The rule. If the trade or business has annual gross receipts of $25 million or less, it is an in-favor business if it gets less than 10 percent of its gross receipts from an out-of-favor specified service trade or business, such as (among others) law, consulting, accounting, and health care. If gross receipts are greater than $25 million, substitute 5 percent for the 10 percent.

De Minimis Example 1

Green Lawn LLC sells lawn care and landscaping equipment and also provides advice and counsel on landscape design for large office parks and residential buildings.

The landscape design services include advice on the selection and placement of trees, shrubs, and flowers and are considered under Section 199A an out-of-favor consulting business.
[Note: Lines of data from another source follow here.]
(** X7.  A progress file that is not UTF-8, or that holds JSON other than
    an object, blocks every save: [save_progress] raises for every document
    and index, so the file is never rewritten (the write comes after the
    load). *)
Theorem save_progress_raises_on_corrupt_file fs d v :
  fs !! PROGRESS_JSON = Some Undecodable
  ∨ (∃ j, fs !! PROGRESS_JSON = Some (JsonText j) ∧ ∀ t, j ≠ PDict t) →
  save_progress d v fs = Raise UnicodeDecodeError
  ∨ save_progress d v fs = Raise TypeError.
Proof.
  unfold save_progress, load_all_progress, os_path_exists, open_r_json_load.
  intros [-> | (j & -> & Hj)]; [by left|]. right.
  destruct j; try reflexivity. by destruct (Hj d0).
Qed.

Lemma save_progress_raises_on_corrupt_file_witness :
  save_progress "book" (PInt 1) {[ PROGRESS_JSON := JsonText (PList []) ]}
  = Raise UnicodeDecodeError
  ∨ save_progress "book" (PInt 1) {[ PROGRESS_JSON := JsonText (PList []) ]}
    = Raise TypeError.
Proof.
  apply (save_progress_raises_on_corrupt_file
           {[ PROGRESS_JSON := JsonText (PList []) ]} "book" (PInt 1)).
  right. exists (PList []). split; [reflexivity | discriminate].
Defined.

(** ** Reading an EPUB *)

(** X8.  The words of the text extracted from a book are the words of its
    documents, document after document; items that are not documents
    contribute nothing. *)
Theorem extract_text_words html_text book :
  split (extract_text_from_epub html_text book)
  = concat ((λ item, split (html_text (get_content item)))
            <$> filter (λ item, get_type item = ITEM_DOCUMENT) book).
Proof.
  unfold extract_text_from_epub. rewrite split_join.
  by rewrite <- !list_fmap_compose.
Qed.


(** ** Settings *)

Lemma save_app_settings_writes settings fs :
  fs !! SETTINGS_JSON ≠ Some Unopenable →
  save_app_settings settings fs = Ok (<[SETTINGS_JSON := JsonText settings]> fs).
Proof.
  intros Hfs. unfold save_app_settings. cbn.
  destruct (fs !! SETTINGS_JSON) as [[]|]; try done; cbn; by rewrite insert_insert_eq.
Qed.

Lemma load_settings_after_save wpm font fs win0 :
  ∃ win',
    load_settings_from_file
      (<[SETTINGS_JSON := JsonText (PDict (<["font_size" := font]>
                                              {[ "words_per_minute" := wpm ]}))]> fs) win0
    = Ok win'
    ∧ win_words_per_minute win' = wpm ∧ win_font_size win' = font.
Proof.
  unfold load_settings_from_file, load_app_settings, os_path_exists, open_r_json_load.
  rewrite lookup_insert_eq. eexists. split; [reflexivity|]. cbn.
  rewrite lookup_insert_ne by done. rewrite lookup_singleton_eq, lookup_insert_eq. done.
Qed.

(** X10.  Settings round trip: unless the settings path cannot be opened,
    [save_current_settings] returns whatever the file held before, corrupt
    content included, and loading the settings afterwards yields the rate
    and the font size of the window that saved them. *)
Theorem settings_round_trip win win0 fs :
  fs !! SETTINGS_JSON ≠ Some Unopenable →
  ∃ fs' win',
    save_current_settings win fs = Ok fs'
    ∧ load_settings_from_file fs' win0 = Ok win'
    ∧ win_words_per_minute win' = win_words_per_minute win
    ∧ win_font_size win' = win_font_size win.
Proof.
  intros Hfs. unfold save_current_settings.
  rewrite save_app_settings_writes by done.
  destruct (load_settings_after_save (win_words_per_minute win) (win_font_size win) fs win0)
    as (win' & Hload & Hw & Hf).
  eexists. exists win'. by split.
Qed.

Lemma settings_round_trip_witness :
  ∃ fs' win',
    save_current_settings win_blank {[ SETTINGS_JSON := Undecodable ]} = Ok fs'
    ∧ load_settings_from_file fs' win_default = Ok win'
    ∧ win_words_per_minute win' = win_words_per_minute win_blank
    ∧ win_font_size win' = win_font_size win_blank.
Proof.
  apply (settings_round_trip win_blank win_default {[ SETTINGS_JSON := Undecodable ]}).
  discriminate.
Defined.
Green Lawn LLC separately invoices for its landscape design services and does not sell the trees, shrubs, or flowers it recommends for use in the landscape design. Green Lawn LLC maintains one set of books and records and treats the equipment sales and design services as a single trade or business.

Green Lawn LLC has gross receipts of $2 million, of which $250,000 is attributable to the landscape design services, a consulting business. Because consulting services are 10 percent or more of total gross receipts, the entirety of Green Lawn LLC’s trade or business is an out-of-favor specified service trade or business.

De Minimis Example 2

Veterinarian LLC provides veterinarian services performed by licensed staff and also develops and sells its own line of organic dog food at its veterinarian clinic and online. The veterinarian services are in the out-of-favor specified service trade or business of health care.

Veterinarian LLC separately invoices for its veterinarian services and the sale of its organic dog food. It maintains separate books and records for its veterinarian clinic and its development and sale of dog food. Veterinarian LLC also has separate employees who are unaffiliated with the veterinary clinic and work only on the formulation, marketing, sales, and distribution of the organic dog food products.

Veterinarian LLC treats its veterinary practice and the dog food development and sales as separate trades or businesses for purposes of Sections 162 and 199A. It has gross receipts of $3 million. Of the gross receipts, $1 million is attributable to the out-of-favor veterinary services.

Although the gross receipts from the services in the field of health care exceed 10 percent of Veterinarian LLC’s total gross receipts, the dog food business is a separate, in-favor business.

Note that Animal Care wins because it has two trades or businesses, which it proves with its financial books and its separation of its employees.

Green Lawn LLC, in the previous example, failed because it had one business only, which it also proved by the way it kept its books.